──────── Data to process ────────

(** X10: on fixed draws both prices are convex in the strike: the price
    at a strike between K1 and K2 is at most the same mixture of the
    prices at K1 and K2. *)
Theorem get_price_convex_in_strike
    (T S K1 K2 lam r q sigma : R) (steps N : nat) (g : rng) :
  0 < T -> 0 < S -> (0 < steps)%nat -> (0 < N)%nat -> 0 <= lam <= 1 ->
  let K := (1 - lam) * K1 + lam * K2 in
  exists c c1 c2 p p1 p2,
    fst (get_price_call T S K r q sigma steps N g) = Returned c /\
    fst (get_price_call T S K1 r q sigma steps N g) = Returned c1 /\
    fst (get_price_call T S K2 r q sigma steps N g) = Returned c2 /\
    fst (get_price_put T S K r q sigma steps N g) = Returned p /\
    fst (get_price_put T S K1 r q sigma steps N g) = Returned p1 /\
    fst (get_price_put T S K2 r q sigma steps N g) = Returned p2 /\
    c <= (1 - lam) * c1 + lam * c2 /\
    p <= (1 - lam) * p1 + lam * p2.
Proof.
  intros _ _ Hsteps HN [Hl0 Hl1] K.
  rewrite !get_price_call_eq, !get_price_put_eq by assumption. cbn [fst].
  do 6 eexists. do 6 (split; [reflexivity |]).
  unfold call_payoffs, put_payoffs.
  set (x := terminal_price T S r q sigma steps N g).
  pose proof (exp_pos (- r * T)) as Hd.
  assert (Hmax : forall a1 a2,
            Rmax ((1 - lam) * a1 + lam * a2) 0
            <= (1 - lam) * Rmax a1 0 + lam * Rmax a2 0).
  { intros a1 a2.
    pose proof (Rmax_l a1 0). pose proof (Rmax_r a1 0).
    pose proof (Rmax_l a2 0). pose proof (Rmax_r a2 0).
    apply Rmax_lub; nra. }
  assert (Hc : np_mean (map (fun j => Rmax (x j - K) 0) (seq 0 N))
               <= (1 - lam)
                  * np_mean (map (fun j => Rmax (x j - K1) 0) (seq 0 N))
                  + lam
                    * np_mean (map (fun j => Rmax (x j - K2) 0) (seq 0 N))).
  { rewrite <- !np_mean_scale_l, <- np_mean_plus.
    apply np_mean_tabulated_le. intros j.
    replace (x j - K) with ((1 - lam) * (x j - K1) + lam * (x j - K2))
      by (subst K; ring).
    apply Hmax. }
  assert (Hp : np_mean (map (fun j => Rmax (K - x j) 0) (seq 0 N))
               <= (1 - lam)
                  * np_mean (map (fun j => Rmax (K1 - x j) 0) (seq 0 N))
                  + lam
                    * np_mean (map (fun j => Rmax (K2 - x j) 0) (seq 0 N))).
  { rewrite <- !np_mean_scale_l, <- np_mean_plus.
    apply np_mean_tabulated_le. intros j.
    replace (K - x j) with ((1 - lam) * (K1 - x j) + lam * (K2 - x j))
      by (subst K; ring).
    apply Hmax. }
  split; nra.
Qed.

Lemma get_price_convex_in_strike_witness :
  exists c c1 c2 p p1 p2,
    fst (get_price_call 1 2 ((1 - 0.5) * 1.896 + 0.5 * 2.1) 0 0 0.4 2 3
           (fun k => INR k)) = Returned c /\
    fst (get_price_call 1 2 1.896 0 0 0.4 2 3 (fun k => INR k))
      = Returned c1 /\
    fst (get_price_call 1 2 2.1 0 0 0.4 2 3 (fun k => INR k))
      = Returned c2 /\
    fst (get_price_put 1 2 ((1 - 0.5) * 1.896 + 0.5 * 2.1) 0 0 0.4 2 3
           (fun k => INR k)) = Returned p /\
    fst (get_price_put 1 2 1.896 0 0 0.4 2 3 (fun k => INR k))
      = Returned p1 /\
    fst (get_price_put 1 2 2.1 0 0 0.4 2 3 (fun k => INR k))
      = Returned p2 /\
    c <= (1 - 0.5) * c1 + 0.5 * c2 /\
    p <= (1 - 0.5) * p1 + 0.5 * p2.
Proof.
  apply (get_price_convex_in_strike 1 2 1.896 2.1 0.5 0 0 0.4 2 3
           (fun k => INR k)); try lra; lia.
Defined.

End SamplingMore.

(** ** The selection as days are added *)

Module SelectorMore.
Import Selector SelectorFacts.

Section Pass.

Context {A : Type}.
Variable ltb : A -> A -> bool.

Lemma amax_from_snoc (l : list A) (x : A) :
  forall best,
    amax_from ltb best (l ++ [x])
    = if ltb (amax_from ltb best l) x then x else amax_from ltb best l.
Proof.
  induction l as [| y l IH]; intros best; [reflexivity |].
  cbn [app amax_from]. apply IH.
Qed.

Lemma argmax_from_snoc (l : list A) (x : A) :
  forall best_i best i,
    argmax_from ltb best_i best i (l ++ [x])
    = if ltb (amax_from ltb best l) x then (i + length l)%nat
      else argmax_from ltb best_i best i l.
Proof.
  induction l as [| y l IH]; intros best_i best i.
  - cbn [app argmax_from amax_from length].
    rewrite Nat.add_0_r. reflexivity.
  - cbn [app argmax_from amax_from length].
    destruct (ltb best y); rewrite IH;
      replace (S i + length l)%nat with (i + S (length l))%nat by lia;
      reflexivity.
Qed.

End Pass.

Lemma Rltb_irrefl (a : R) : Rltb a a = false.
Proof. apply Rltb_false. lra. Qed.

Lemma Rltb_trans (a b c : R) :
  Rltb a b = true -> Rltb b c = true -> Rltb a c = true.
Proof.
  intros H1 H2. apply Rltb_true in H1, H2. apply Rltb_true. lra.
Qed.

Lemma Rltb_neg_trans (a b c : R) :
  Rltb a b = false -> Rltb b c = false -> Rltb a c = false.
Proof.
  intros H1 H2. apply Rltb_false in H1, H2. apply Rltb_false. lra.
Qed.

(** The report on floats: what it returns on a non-empty list. *)
Lemma report_on_floats (results : list R) (conf_list : list (R * R)) :
  results <> [] -> length conf_list = length results ->
  exists k value conf,
    report Rltb results conf_list = Returned (value, conf, (k + 1)%nat) /\
    report_classical Rltb results = Returned (value, (k + 1)%nat) /\
    nth_error results k = Some value /\
    nth_error conf_list k = Some conf /\
    (forall y, In y results -> y <= value) /\
    (forall j y, (j < k)%nat -> nth_error results j = Some y -> y < value).
Proof.
  intros Hne Hlen.
  destruct (report_first_maximum (C := R * R) Rltb Rltb_irrefl Rltb_trans
              Rltb_neg_trans results conf_list Hne Hlen)
    as (k & value & conf & Hr & Hrc & Hn & Hc & Hall & Hbefore).
  exists k, value, conf. repeat split; try assumption.
  - intros y Hy. apply Rltb_false. now apply Hall.
  - intros j y Hj Hy. apply Rltb_true. now apply (Hbefore j).
Qed.

(** X11: the report as the scan grows by one day.  The first day is
    reported as it is.  After that a further day takes over the report,
    with its own interval and index, exactly when its payoff is strictly
    above the maximum so far; otherwise value, interval and day stay as
    they were, ties included. *)
Theorem report_after_one_more_day
    (results : list R) (conf_list : list (R * R))
    (x : R) (c : R * R) (value : R) (conf : R * R) (day : nat) :
  length conf_list = length results ->
  report Rltb results conf_list = Returned (value, conf, day) ->
  report Rltb [x] [c] = Returned (x, c, 1%nat) /\
  report Rltb (results ++ [x]) (conf_list ++ [c])
  = if Rlt_dec value x
    then Returned (x, c, (length results + 1)%nat)
    else Returned (value, conf, day).
Proof.
  intros Hlen Hrep. split; [reflexivity |].
  destruct results as [| r0 rest]; [discriminate |].
  unfold report in *. cbn [app np_amax np_argmax] in *.
  rewrite amax_from_snoc, argmax_from_snoc.
  destruct (nth_error conf_list (argmax_from Rltb 0 r0 1 rest))
    as [ci |] eqn:Hci; [| discriminate].
  injection Hrep as Hv Hc Hd. subst ci. rewrite Hv.
  destruct (Rlt_dec value x) as [Hlt | Hge].
  - assert (Hb : Rltb value x = true) by now apply Rltb_true.
    rewrite !Hb.
    rewrite nth_error_app2 by (rewrite Hlen; simpl; lia).
    replace (1 + length rest - length conf_list)%nat with 0%nat
      by (rewrite Hlen; simpl; lia).
    reflexivity.
  - assert (Hb : Rltb value x = false) by (apply Rltb_false; lra).
    rewrite !Hb.
    rewrite nth_error_app1, Hci, Hd; [reflexivity |].
    apply nth_error_Some. rewrite Hci. discriminate.
Qed.

Lemma report_after_one_more_day_witness :
  report Rltb ([0.1; 0.3] ++ [0.3]) ([(0.0, 0.2); (0.2, 0.4)] ++ [(0.1, 0.5)])
  = if Rlt_dec 0.3 0.3
    then Returned (0.3, (0.1, 0.5), 3%nat)
    else Returned (0.3, (0.2, 0.4), 2%nat).
Proof.
  apply (report_after_one_more_day [0.1; 0.3] [(0.0, 0.2); (0.2, 0.4)]
           0.3 (0.1, 0.5) 0.3 (0.2, 0.4) 2).
  - reflexivity.
  - unfold report, np_amax, np_argmax, amax_from, argmax_from, Rltb.
    destruct (Rlt_dec 0.1 0.3); [reflexivity | lra].
Defined.

End SelectorMore.

(** ** The quantum cells as a whole *)

Module CellsFacts.
Import Uncertainty Scan Cells Selector SelectorFacts SelectorMore.
Import UncertaintyFacts UncertaintyMore ScanFacts.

────────

— About this task —
Please reproduce the lines from the line with "(x : R) (c : R * R)" to the line with "rewrite amax_from_snoc, argmax_from_snoc.", both ends included, exactly as they appear above.

— Task output —
    (x : R) (c : R * R) (value : R) (conf : R * R) (day : nat) :
  length conf_list = length results ->
  report Rltb results conf_list = Returned (value, conf, day) ->
  report Rltb [x] [c] = Returned (x, c, 1%nat) /\
  report Rltb (results ++ [x]) (conf_list ++ [c])
  = if Rlt_dec value x
    then Returned (x, c, (length results + 1)%nat)
    else Returned (value, conf, day).
Proof.
  intros Hlen Hrep. split; [reflexivity |].
  destruct results as [| r0 rest]; [discriminate |].
  unfold report in *. cbn [app np_amax np_argmax] in *.
  rewrite amax_from_snoc, argmax_from_snoc.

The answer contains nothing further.